Ludwig Framework Insecure Deserialization Vulnerability in Predict Method Allowing Arbitrary Code Execution

A vulnerability allowing insecure deserialization has been identified in the Ludwig framework, affecting versions through 0.10.4. The issue arises in the predict() method, where user-provided dataset file paths are automatically processed to determine the file format. If a pickle file is detected, it is loaded using pandas.read_pickle() without any security checks. This flaw enables the deserialization of arbitrary Python objects, as the pickle module is inherently unsafe. A remote attacker could exploit this vulnerability by crafting a malicious pickle file, potentially leading to arbitrary code execution on the host system.

Impact

Exploitation of this vulnerability could result in arbitrary code execution on the system running the Ludwig framework.

Reproduction

To reproduce this vulnerability, use the Ludwig framework version 0.10.4 or earlier.
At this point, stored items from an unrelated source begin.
Lemma add_sub_key_seen (k : string) (s : Sys W) :
  k ∈ sub_keys (self s) -> add_sub_key_no_lock k s = (Ok tt, s).
Proof.
  intros Hk. unfold add_sub_key_no_lock.
  destruct (decide (k ∈ sub_keys (self s))); [reflexivity|contradiction].
Qed.

(** The state a first registration leaves behind, field by field. *)
Lemma add_sub_key_fresh (k : string) (s : Sys W) :
  k ∉ sub_keys (self s) ->
  add_sub_key_no_lock k s =
  (Ok tt,
   {| self :=
        {| sub_key_locks := <[k := locks (heap s)]> (sub_key_locks (self s));
           batch_size := <[k := 1]> (batch_size (self s));
           sub_keys := sub_keys (self s) ++ [k];
           delivery_lists :=
             <[k := length (lists (heap s))]> (delivery_lists (self s));
           delivery_tasks :=
             <[k := length (tasks (heap s))]> (delivery_tasks (self s));
           last_sql_run := <[k := None]> (last_sql_run (self s)) |};
      heap :=
        {| lists := lists (heap s) ++ [[]];
           tasks := tasks (heap s) ++
             [{| DeliveryTask.keep_running := true;
                 DeliveryTask.sub_key := k;
                 DeliveryTask.delivery_lock := locks (heap s);
                 DeliveryTask.delivery_list := length (lists (heap s)) |}];
           locks := S (locks (heap s)) |};
      world := world s;
      trace := trace s ++ [Spawned (length (tasks (heap s)))] |}).
Proof.
  intros Hk. unfold add_sub_key_no_lock.
  destruct (decide (k ∈ sub_keys (self s))); [contradiction|reflexivity].
Qed.

Lemma filter_eq_absent (k : string) (l : list string) :
  k ∉ l -> filter (fun x => x = k) l = [].
Proof.
  induction l as [|x l IH]; intros Hk; [reflexivity|].
  rewrite filter_cons. destruct (decide (x = k)) as [->|Hx].
  - exfalso. apply Hk. left.
  - apply IH. intros Hin. apply Hk. right. exact Hin.
Qed.

End Registry.

(** C6.  Registering a key that is not yet known creates its entry: the key
    occurs once in [sub_keys], its batch size is 1, its last-run marker is
    Python's [None], it has a lock, an empty list and a running task bound
    to that lock and that list, and exactly one task object was created and
    spawned.  Registering any key a second time changes nothing at all. *)
Theorem add_sub_key_idempotent {W : Type} `{Collaborators W}
    (k : string) (s : PubSubTool.Sys W) :
  k ∉ PubSubTool.sub_keys (PubSubTool.self s) ->
  exists s1 lock loc tid,
    PubSubTool.add_sub_key k s = (Ok tt, s1) /\
    PubSubTool.add_sub_key k s1 = (Ok tt, s1) /\
    length (filter (fun x => x = k) (PubSubTool.sub_keys (PubSubTool.self s1)))
      = 1%nat /\
    PubSubTool.batch_size (PubSubTool.self s1) !! k = Some 1 /\
    PubSubTool.last_sql_run (PubSubTool.self s1) !! k = Some None /\
    PubSubTool.sub_key_locks (PubSubTool.self s1) !! k = Some lock /\
    PubSubTool.delivery_lists (PubSubTool.self s1) !! k = Some loc /\
    PubSubTool.delivery_tasks (PubSubTool.self s1) !! k = Some tid /\
    lists (PubSubTool.heap s1) !! loc = Some [] /\
    tasks (PubSubTool.heap s1) !! tid =
      Some {| DeliveryTask.keep_running := true; DeliveryTask.sub_key := k;
              DeliveryTask.delivery_lock := lock;
              DeliveryTask.delivery_list := loc |} /\
    length (tasks (PubSubTool.heap s1)) =
      S (length (tasks (PubSubTool.heap s))) /\
    PubSubTool.trace s1 = PubSubTool.trace s ++ [Spawned tid] /\
    (forall (k0 : string) (s0 : PubSubTool.Sys W),
       PubSubTool.add_sub_key k0 (PubSubTool.add_sub_key k0 s0).2 =
       (Ok tt, (PubSubTool.add_sub_key k0 s0).2)).
Proof.
  intros Hk. unfold PubSubTool.add_sub_key.
  rewrite (add_sub_key_fresh k s Hk).
  eexists _, (locks (PubSubTool.heap s)),
    (length (lists (PubSubTool.heap s))), (length (tasks (PubSubTool.heap s))).
  split; [reflexivity|]. cbn.
  split; [apply add_sub_key_seen; cbn; set_solver|].
  split.
  { rewrite filter_app, (filter_eq_absent k _ Hk), app_nil_l.
    rewrite filter_cons_True by reflexivity. reflexivity. }
  rewrite !lookup_insert_eq.
  repeat (split; [reflexivity|]).
  split; [apply list_lookup_middle; reflexivity|].
  split; [apply list_lookup_middle; reflexivity|].
  split; [rewrite length_app; cbn; lia|].
  split; [reflexivity|].
  intros k0 s0.
  destruct (decide (k0 ∈ PubSubTool.sub_keys (PubSubTool.self s0))) as [Hin|Hout].
  - rewrite (add_sub_key_seen k0 s0 Hin). cbn. apply add_sub_key_seen, Hin.
  - rewrite (add_sub_key_fresh k0 s0 Hout). cbn.
    apply add_sub_key_seen. cbn. set_solver.
Qed.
In the predict() method, provide a dataset file path that points to a maliciously crafted pickle file. The framework will load the file using pandas.read_pickle(), allowing the deserialization of arbitrary Python objects. If the deserialized object includes executable code, it could be executed, leading to arbitrary code execution on the system.

Remediation

Users can update to Ludwig version 0.11.0 or later, where this vulnerability has been addressed.